A level I facility is a regional academic trauma center and must meet much stricter criteria than a level II center. These requirements include a general surgery residency program, research in trauma, a cardiac surgery program and microvascular and replantation surgery. For 24 hours a day, the center must have a dedicated operating room, surgical personnel and a surgical intensive care unit (ICU) physician. The designation also requires a surgically directed and staffed ICU service, in-house computed tomography scan technician, magnetic resonance imaging, acute hemodialysis, a minimum annual volume of patients and extramural trauma educational activities.

Posted
The answer really should not be "Well, EMS didn't call in a notification."

But I totally agree that a patient dying because of no ems notification would not fly in any type of court case.

Now that would be a problem for EMS not to notify the hospital they were bringing in a trauma, a cardiac or any seriously ill patient.

If EMS notifies the hospital and a good report is given with the trauma criteria stressed, the physician then activates the internal trauma alert. Likewise it should be the physician's choice to ask the Paramedic who might be calling a Trauma Alert what they are basing it on. Hopefullly, the Paramedics will keep their emotions in check and offer a professional relay of information without attitude.

Having a trauma physician calling the alert does not mean the patient is getting any less care. It just means there may be a better use of the hospital resources and personnel. Not everyone if anyone is in a sleep room just waiting for that "Trauma Alert" from the paramedics.
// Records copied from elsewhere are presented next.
(* ===== verification/Prelude.v ===== *)
(** * TrustTunnel client: verification library

    The program is the core of a VPN client.  An application opens a VPN object,
    gives it a location with endpoints, and connects; the object pings the
    endpoints, drives a client that opens a session with the chosen one, recovers
    the session when it is lost, and decides what happens to connection requests
    meanwhile.  The sources are under [core/], [common/], [net/],
    [tcpip/] and [trusttunnel/].

    ** The parts and their models

    - [Prelude.v]: record update, fixed-width integers, lists, tactics and hints.
    - [Fsm.v]: the state machine engine ([common/src/fsm.cpp],
      [common/src/fsm_validation.cpp]): [perform_transition], [reset] and the
      validator of transition tables.
    - [VpnTypes.v], [PortRanges.v]: the data the parts exchange
      ([core/include/vpn/vpn.h], [net/include/net/utils.h]), and the port range sets
      of [core/src/utils.cpp].
    - [VpnClient.v]: the client ([core/src/vpn_client.cpp]).  Its state is the record
      [VpnClient]; a method is a function on it; what it tells the tunnel, the
      upstreams, the listeners and the application is the list [c_out]; what they
      answer comes from [ClientEnv]; a failed [assert] or a null pointer access is an
      entry of [c_faults].  [VpnClientProofs.v] has its invariant and properties,
      [ClientFrame.v] what its operations leave alone.
    - [SingleConnector.v], [FallbackConnector.v]: the endpoint connectors
      ([core/src/single_upstream_connector.cpp],
      [core/src/fallbackable_upstream_connector.cpp]).  The class [EndpointConnector]
      states what a connector owes its client; the connector with one upstream is an
      instance, and the connector with a fallback is one whenever the two it is made
      of are.  [ConnectorLink.v] links the client with any instance.
    - [Vpn.v], [VpnFsm.v], [VpnManager.v]: the VPN object, its state machine and the
      public interface ([core/src/vpn_manager.cpp], [core/src/vpn_fsm.cpp]), the
      event loop's task queue, the recovery clock and the postponed requests; and the
      whole system as one step function, [vpn_step].  [VpnSamples.v] has concrete
      runs; [VpnFsmProofs.v], [VpnManagerProofs.v], [VpnInvariant.v] and
      [VpnSafety.v] the proofs.
    - [DomainFilter.v], [DomainFilterProofs.v]: the exclusion list
      ([core/src/domain_filter.cpp]).
    - [Wire.v]: the packet reader and writer ([core/include/vpn/internal/wire_utils.h]).
    - [UdpMux.v], [UdpMuxProofs.v], [UdpMuxInvariant.v]: UDP over one stream of the
      endpoint ([core/src/http_udp_multiplexer.cpp]), with what the handler of a datagram
      calls before it returns.
    - [Icmp.v], [IcmpProofs.v]: ICMP echo over one stream
      ([core/src/http_icmp_multiplexer.cpp]) and the requests on the wire
      ([core/src/icmp_manager.cpp]).
    - [DataBuffer.v], [MemfileBuffer.v], [MemfileProofs.v]: the buffers of unread data
      ([core/src/memory_buffer.cpp], [core/src/memfile_buffer.cpp]).  The class
      [DataBuffer] is their interface; both buffers are instances.
    - [Statistics.v]: the counters of connections ([core/src/connection_statistics.cpp]).
    - [View.v], [Tls.v], [Quic.v], [DomainExtractor.v]: the search for the domain name in
      the first data of a connection ([core/src/domain_extractor.cpp]), with the reader of
      TLS records ([net/src/tls.cpp]) and the initial packets of QUIC
      ([net/src/quic_utils.cpp]).  Views are places in buffers with an identity, and a
      computation says which of its accesses were outside of a buffer or in one that is
      gone.  [TlsProofs.v], [QuicProofs.v] and [ExtractorProofs.v] have the proofs.
    - [Tunnel.v]: the tunnel ([core/src/tunnel.cpp], [core/src/vpn_connection.cpp]), which
      routes the connections of the listeners to the upstreams.  Connections are objects
      on a heap that two tables point to; the domain filter, the domain extractor of each
      connection, the ICMP manager and the counters are the models of their files; listeners, upstreams and the DNS parts
      answer through [TunnelEnv].  [tunnel_step] is the step of any input.
      [TunnelMoves.v] shows each operation to be a sequence of simple moves,
      [TunnelInvariant.v] checks the invariants on the moves, [TunnelProofs.v] has the
      migration of connections and a sample.
    - [Socks5.v]: the SOCKS5 listener ([net/src/socks5_listener.cpp]), by which
      applications ask for connections: the protocol, the authentication, the connections
      and the UDP relays with their tables.  Sockets and the handler of its events, which
      may close connections while it is called, answer through [SocksEnv]; [socks_step]
      is the step of any input.  [Socks5Proofs.v] has the authentication,
      [Socks5Requests.v] the requests and the packets.
    - [UpstreamMux.v], [UpstreamMuxProofs.v]: the multiplexer that spreads the connections
      over several sessions with the endpoint ([core/src/upstream_multiplexer.cpp]).  The
      sessions answer through [MuxEnv]; [mux_step] is the step of any input.
    - [RingBuffer.v], [RingBufferProofs.v]: the ring buffer of records in a file
      ([trusttunnel/src/persistent_ring_buffer.cpp]), down to its bytes and to the pieces in
      which the file is read and written.
    - [Http2.v]: the upstream over HTTP/2 ([core/src/http2_upstream.cpp]) and the session
      below it ([net/src/http2.cpp]), whose streams are the connections.  The multiplexers
      of UDP and ICMP and the buffers of unread data are the models of their files; nghttp2
      answers each call with a result and with callbacks, which may call it again; the reader
      of a connection answers with a result and with its calls of [update_flow_control] and
      [close_connection]; sockets and the rest answer through [H2Env]; [http2_step] is the
      step of any input.
      [Http2Proofs.v] has the tables and the ends of connections, [Http2Data.v] the data,
      [Http2Samples.v] concrete runs.

    ** What the theorems show

    - The engine and its tables: the validator accepts exactly the tables without
      dead entries or misplaced pseudo states, both tables of the program pass it,
      and no action casts the data of its event to another type: reading it under another
      type gives garbage ([Reinterpret]), and no step depends on the garbage.
    - The client: with upstream events at any time, in every state ([client_runs]) one of the two
      assertions of [vpn_upstream_handler] has failed, or the machine agrees with the
      connector, the deferred tasks and the upstream, and no assertion fails; the states in
      which these two have held are the [client_reachable] ones.  A step from them raises at most
      one session event, the one that matches the state change; connecting and
      disconnecting have the documented outcomes.
    - The connectors: a connector that was told to connect reports exactly once,
      whatever the upstreams do in whatever order; the race of two upstreams ends as
      it should; the fallback's timeout is bounded.  A client linked with a connector
      only does what the client model allows, so the client's assumptions on its
      connector are discharged.
    - The manager: its invariant holds in every state of the whole system in which those two
      assertions have held ([vpn_runs], [vpn_reachable]); from there, a fatal error ends the
      session and is told once;
      with the kill switch on no connection is let through outside the tunnel unless
      the routing rules force it; recovery is bounded and settles every postponed
      request; shutdown and stop leave nothing behind; the configuration is
      validated, completed and passed on as documented; certificates are accepted only
      when they should be.
    - The exclusion list: the answers for domain names and connections are those the
      documentation gives for the words of the list, but for a doubled [www.].
    - The wire formats: what is written reads back; streams of datagrams and replies
      are delivered completely and in order however the transport cuts them;
      connections and requests are conserved.
    - The tunnel: no table entry outlives its connection; in the general mode without
      exclusions nothing that did not ask for it goes past the VPN endpoint; a migrating
      connection keeps its data; health checks are paced; a connection whose client hello
      names an excluded host is moved past the endpoint, and the hello goes nowhere else.
    - The domain extractor: the name in a client hello is found however the hello is cut
      into packets, and in CRYPTO frames in any order; whatever is received, the parsers
      return and, but for one check that is missing and for two server hellos in one record,
      read their own buffers only.
    - The SOCKS5 listener: with credentials configured nothing is requested for a client
      that has not shown them, and the tables of the relays never dangle; a request is
      taken exactly when it is whole, however it arrives; the packets of UDP clients wait
      for the answer and are passed on in order.
    - The multiplexer of upstreams: its tables agree in every reachable state, and only the
      assertions on the time of a call can fail; connections
      are balanced as documented; one that waits for a session ends up open or is reported,
      once; a fatal error ends all sessions and is reported.
    - The ring buffer: without errors of the file system it is a bounded log, and an append
      that fails while there is room leaves the log as it was.
    - The upstream over HTTP/2: its tables agree in every reachable state, whatever nghttp2
      calls back, while the socket takes what is written, and no step forgets a connection
      without a report of its end; the data of a stream reaches its reader in order, through
      any buffer, while the reader turns the reading off and on, but for the one case in
      which a released buffer is written.
    - The buffers: what the reader gets is what the writer pushed and there was room for, in
      order, also through a file; and the counters: every byte is reported once.
    - Where the code does something else than its comments say, a theorem shows the run:
      [disconnected_with_live_session], [connect_fails_with_stale_error],
      [listen_returns_success_on_failure], [oversized_packet_is_not_skipped],
      [empty_datagram_waits], [refused_stream_error_stays], [shared_route_is_lost],
      [echo_key_lt_not_asymmetric], [www_dot_entry], [vector_push_erases_past_end],
      [short_read_corrupts], [failed_read_reorders], [one_way_statistics_are_dropped],
      [unnamed_hello_stays_on_fake], [completing_twice_dangles], [message_overruns_record],
      [second_hello_dangles], [sample_behind_packet], [host_headers],
      [refusal_reads_behind_request], [association_not_replied], [waiting_connection_is_lost],
      [fatal_error_goes_stale], [failed_append_replaces_oldest], [released_buffer_is_written],
      [authorization_error_is_lost], [missing_session_is_opened],
      [failed_goaway_forgets_connections], [failed_write_leaves_connection],
      [window_update_ends_connection], [session_ends_before_finalizer],
      [connected_over_failed_session], [doubled_www_is_lost], [echo_without_open_session] and others next to the parts
      they are about.

    ** Conventions

    An integer of [w] bits is a [Z], reduced by [uwrap] where it may wrap.  Bytes are
    [Z] in [0, 256).  Time is in the unit of the source, as a [Z].  Calls to code that
    is not part of these sources are arguments: environments ([ClientEnv], [VpnEnv]
    and the like) whose answers are arbitrary, or classes ([SocketAddressLib],
    [FilterLib], [LruTimeoutCache], [CertLib], [QuicCrypto], [QuicHeaders]) with the documented behaviour the code relies on.
    A hash table that is iterated over gives its order as an argument.

    Fuel: the loops that are not structural ([recv_loop], [process_loop], [match_loop],
    [read_loop], [copy_read], [copy_write] of the file buffer, [serv_names], [parse_loop],
    [crypto_frames], [quic_loop], [try_parsers], [write_loop] and [read_at_loop] of the ring
    buffer, [read_out_loop]) take fuel computed from their input, the
    length of the data or of the buffer and a constant, twice that, the number of parsers, or the length
    of the name plus one.  A turn of each loop makes its input shorter, and a loop that
    ran out would record a fault or give no result; the theorems show that no fault
    is recorded and that there is a result ([match_domain_ends]).  The budget of
    [read_data] and that of the [read_loop] of [Http2] are the bounds of the loops in the
    source.  Calls of nghttp2 nest as deep as [he_depth] says; below that it makes no
    callbacks, and the theorems hold for any depth.

    ** Not modelled

    - The HTTP/3, direct and fake upstreams, DNS, the other listeners, the pinger and the transport below them:
      drivers of sockets, lwIP, quiche and the DNS libraries.  Their events are inputs of the models here, and what they
      are told is an output.
    - The command line client, the platform adapters and the OS tunnel: system calls,
      configuration files and glue around the public interface.
    - Threads: a call of the public interface is one atomic step, which the locks and
      the event loop of the code provide for the calls that submit tasks.
    - Certificate verification and cryptography: calls of BoringSSL and ngtcp2.
    - Logging, and the texts of error messages where nothing depends on them. *)

From Stdlib Require Export ZArith Lia.
From stdpp Require Export base tactics gmap strings numbers.
From stdpp Require Export list.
A trauma center will have most of the essential personnel inhouse to get the party started. By the time the necessary tests are done, all players should be in place if needed. On a busy shift in a trauma center, resources can be stretched thin by unfounded "Trauma Alerts". Think of it as all those ambulance calls that you don't believe warrant an ALS Rescue but you must respond because someone called 911. Not every call requires a trauma surgeon and 6 other team members immediately at bedside. Many of these team members are leaving the bedsides of other critically ill patients only to find the "Trauma Alert" patient has no immediate distress and will probably be triaged to the general ED for the rest of their workup.